(* ===== verification/AddressIndex.v ===== *)
(** * Address index: [internal/addressindex] and the table it reads

    Bloom filter, LRU cache and database in three tiers.  The Bloom filter is
    modelled on its words with the FNV-128a double hash of the source; its size
    and hash count come from floating point formulas and are a parameter
    ([sizing]), of which only that both are positive is used.  The cache is any
    instance of the interface [Cache] with its laws. *)

From Stdlib Require Import ZArith String Ascii Lia.
From stdpp Require Import base option list strings gmap fin_maps sorting.
From S2P Require Import Prelude Retry Domain Cache.

Open Scope Z_scope.

(** ** [store/postgres/watched_address_repo.go]

    The rows of [watched_addresses] in order of creation; (chain, network,
    address) is unique. *)
Module WatchedAddressRepo.

Definition table : Type := list WatchedAddress.

Definition key_of (a : WatchedAddress) : Chain * Network * string :=
  (wa_Chain a, wa_Network a, wa_Address a).

Definition of_chain (chain : Chain) (network : Network) (a : WatchedAddress) : bool :=
  String.eqb (wa_Chain a) chain && String.eqb (wa_Network a) network.

Definition GetActive (t : table) (chain : Chain) (network : Network) : list WatchedAddress :=
  filter (fun a => of_chain chain network a && wa_IsActive a = true) t.

Definition set_active (b : bool) (a : WatchedAddress) : WatchedAddress :=
  {| wa_Chain := wa_Chain a; wa_Network := wa_Network a; wa_Address := wa_Address a;
     wa_WalletID := wa_WalletID a; wa_OrganizationID := wa_OrganizationID a; wa_Label := wa_Label a;
     wa_IsActive := b; wa_Source := wa_Source a; wa_BackfillFromBlock := wa_BackfillFromBlock a |}.

Definition set_backfill (b : option Z) (a : WatchedAddress) : WatchedAddress :=
  {| wa_Chain := wa_Chain a; wa_Network := wa_Network a; wa_Address := wa_Address a;
     wa_WalletID := wa_WalletID a; wa_OrganizationID := wa_OrganizationID a; wa_Label := wa_Label a;
     wa_IsActive := wa_IsActive a; wa_Source := wa_Source a; wa_BackfillFromBlock := b |}.

(** An existing row only takes the new [is_active]; a new row has no backfill. *)
Definition Upsert (t : table) (addr : WatchedAddress) : table :=
  if bool_decide (key_of addr ∈ key_of <$> t)
  then (fun a => if decide (key_of a = key_of addr) then set_active (wa_IsActive addr) a else a) <$> t
  else t ++ [set_backfill None addr].

Definition FindByAddress (t : table) (chain : Chain) (network : Network) (address : string)
    : option WatchedAddress :=
  head (filter (fun a => key_of a = (chain, network, address)) t).

Definition backfill_le (a b : WatchedAddress) : Prop :=
  default 0 (wa_BackfillFromBlock a) <= default 0 (wa_BackfillFromBlock b).
#[export] Instance backfill_le_dec a b : Decision (backfill_le a b) := Z_le_dec _ _.

Definition has_backfill (a : WatchedAddress) : bool :=
  match wa_BackfillFromBlock a with Some _ => true | None => false end.

Definition GetPendingBackfill (t : table) (chain : Chain) (network : Network) : list WatchedAddress :=
  merge_sort backfill_le
    (filter (fun a => of_chain chain network a && has_backfill a && wa_IsActive a = true) t).

Definition ClearBackfill (t : table) (chain : Chain) (network : Network) : table :=
  (fun a => if of_chain chain network a && has_backfill a then set_backfill None a else a) <$> t.

Definition SetBackfillFromBlock (t : table) (chain : Chain) (network : Network)
    (addresses : list string) (fromBlock : Z) : table :=
  match addresses with
  | [] => t
  | _ => (fun a => if of_chain chain network a && str_in (wa_Address a) addresses && wa_IsActive a
                   then set_backfill (Some fromBlock) a else a) <$> t
  end.

End WatchedAddressRepo.

(** ** Bloom filter *)

Module Bloom.

Definition offset128 : Z := 0x6c62272e07bb014262b821756295c58d.
Definition prime128 : Z := 2 ^ 88 + 0x13b.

————

■ **Exercise aim**:
Search the entries above for lines containing the word "then", and copy each one.

■ **Answer for the task**:
  then (fun a => if decide (key_of a = key_of addr) then set_active (wa_IsActive addr) a else a) <$> t
  (fun a => if of_chain chain network a && has_backfill a then set_backfill None a else a) <$> t.
                   then set_backfill (Some fromBlock) a else a) <$> t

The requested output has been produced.